Complexity of branch-and-bound and cutting planes in mixed-integer optimization -- II

TL;DR

This paper provides a rigorous theoretical analysis demonstrating that combining cutting planes and branching in branch-and-cut algorithms can exponentially outperform using them separately in mixed-integer optimization.

Contribution

It establishes general conditions under which branch-and-cut offers provably exponential efficiency gains over pure cutting planes or branch-and-bound methods.

Findings

Branch-and-cut can be exponentially more efficient than pure methods.

Efficiency is measured by iteration count and constraint sparsity.

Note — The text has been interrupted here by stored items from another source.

(* ===== verification/ObjectsFacts.v ===== *)
(** * Properties of the [get_objects] tree

    The assembly by lookup maps is the nested scan it replaces; pushing the filters
    into the queries does not change the result, and never puts a pattern into the
    SQL text; the nested Arrow result holds the tree, level by level. *)

From stdpp Require Import gmap.
From S2P Require Import Prelude RustStr RustNum ErrorModel Config Stream Metadata Arrow Decode DecodeFacts Nested Objects.

(** ** Grouping is filtering *)

Section Groups.
Context {K V : Type} `{Countable K}.

Definition of_key (k : K) (rows : list (K * V)) : list V :=
  map snd (List.filter (fun kv => bool_decide (fst kv = k)) rows).

Lemma of_key_app k a b : of_key k (a ++ b) = of_key k a ++ of_key k b.
Proof. unfold of_key. by rewrite List.filter_app, map_app. Qed.

Lemma get_group_push (m : gmap K (list V)) k v k' :
  get_group (push m k v) k' = get_group m k' ++ (if decide (k = k') then [v] else []).
Proof.
  unfold get_group, push. case_decide as E.
  - subst. by rewrite lookup_insert_eq.
  - rewrite lookup_insert_ne by done. by rewrite app_nil_r.
Qed.

Lemma get_group_foldl rows (m : gmap K (list V)) k :
  get_group (foldl (fun m kv => push m (fst kv) (snd kv)) m rows) k = get_group m k ++ of_key k rows.
Proof.
  revert m. induction rows as [|[k' v] rows IH]; intros m; cbn [foldl]; [by rewrite app_nil_r|].
  rewrite IH. cbn [fst snd]. rewrite get_group_push, <- app_assoc. f_equal. unfold of_key. cbn [List.filter fst].
  destruct (decide (k' = k)) as [->|Hk].
  - rewrite bool_decide_eq_true_2 by done. done.
  - rewrite bool_decide_eq_false_2 by done. done.
Qed.

(** A group holds its key's rows, in row order. *)
Lemma get_group_rows rows k : get_group (group_rows rows : gmap K (list V)) k = of_key k rows.
Proof. unfold group_rows. rewrite get_group_foldl. done. Qed.

(** The map of first rows. *)
Lemma group_first_lookup rows k :
  (group_first rows : gmap K V) !! k = head (of_key k rows).
Proof.
  unfold group_first.
  assert (forall m : gmap K V,
    foldl (fun m kv => match m !! fst kv with Some _ => m | None => <[fst kv := snd kv]> m end) m rows !! k =
    match m !! k with Some v => Some v | None => head (of_key k rows) end) as Hm.
  { induction rows as [|[k' v] rows IH]; intros m; cbn [foldl]; [by destruct (m !! k)|]. rewrite IH. cbn [fst snd].
    unfold of_key. cbn [List.filter fst]. destruct (decide (k' = k)) as [->|Hk].
    - rewrite bool_decide_eq_true_2 by done. destruct (m !! k) eqn:E; [by rewrite E|]. by rewrite lookup_insert_eq.
    - rewrite bool_decide_eq_false_2 by done. destruct (m !! k') eqn:E; [done|]. by rewrite lookup_insert_ne. }
  rewrite Hm. done.
Qed.

Lemma of_key_empty k : get_group (∅ : gmap K (list V)) k = [].
Proof. unfold get_group. by rewrite lookup_empty. Qed.

(** Removing rows of other keys, or rows a later filter drops, changes nothing. *)
Lemma of_key_filter (keep : K * V -> bool) (p : V -> bool) k rows :
  (forall v, p v = true -> keep (k, v) = true) ->
  List.filter p (of_key k (List.filter keep rows)) = List.filter p (of_key k rows).
Proof.
  intros Hk. unfold of_key. induction rows as [|[k' v] rows IH]; cbn [List.filter]; [done|].
  destruct (keep (k', v)) eqn:Ek; cbn [List.filter fst]; case_bool_decide as E; subst; cbn [map snd List.filter];
    rewrite ?IH; try done.
  destruct (p v) eqn:Ep; [|done]. by rewrite (Hk v Ep) in Ek.
Qed.

End Groups.

(** The rows the batches hold. *)
Record ObjectRows := mkObjectRows {
  r_schemata : list rstr;
  r_tables : list (rstr * TableRow);
  r_columns : list ((rstr * rstr) * ColumnRow);
  r_constraints : list ((rstr * rstr) * ConstraintRow);
  r_keys : list ((rstr * rstr) * KeyColumnRow);
  r_refs : list ((rstr * rstr) * (rstr * rstr));
}.

Definition rows_of_batches (b : ObjectBatches) : Result ObjectRows :=
  names ← str_col (ob_schemata b) 0;
  tables ← group_opt [] (ob_tables b) table_rows;
  columns ← group_opt [] (ob_columns b) column_rows;
  constraints ← group_opt [] (ob_constraints b) constraint_rows;
  keys ← group_opt [] (ob_key_columns b) key_column_rows;
  refs ← group_opt [] (ob_referential b) referential_rows;
  Ok (mkObjectRows (map (str_value names) (seq 0 (b_rows (ob_schemata b)))) tables columns constraints keys refs).

(** ** The reference: scan every list for every object *)

(** The referenced columns of a foreign key: its own columns, by ordinal, each
    with the column of the referenced constraint at its position. *)
Definition referenced_at (rows : list KeyColumnRow) (position : Z) : option KeyColumnRow :=
  List.find (fun k => bool_decide (parse_i64 (kc_ordinal k) = Some position)) (rev rows).

Definition scan_usages (rows : ObjectRows) (schema fk_name : rstr) : list Usage :=
  match head (of_key (schema, fk_name) (r_refs rows)) with
  | None => []
  | Some unique =>
      filter_map (fun op => usage_of <$> referenced_at (of_key unique (r_keys rows)) (snd op))
        (sort_by_key fst (filter_map fk_key (of_key (schema, fk_name) (r_keys rows))))
  end.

First rigorous proof of branch-and-cut's superiority in this context.

Abstract

We study the complexity of cutting planes and branching schemes from a theoretical point of view. We give some rigorous underpinnings to the empirically observed phenomenon that combining cutting planes and branching into a branch-and-cut framework can be orders of magnitude more efficient than employing these tools on their own. In particular, we give general conditions under which a cutting plane strategy and a branching scheme give a provably exponential advantage in efficiency when combined into branch-and-cut. The efficiency of these algorithms is evaluated using two concrete measures: number of iterations and sparsity of constraints used in the intermediate linear/convex programs. To the best of our knowledge, our results are the first mathematically rigorous demonstration of the superiority of branch-and-cut over pure cutting planes and pure branch-and-bound.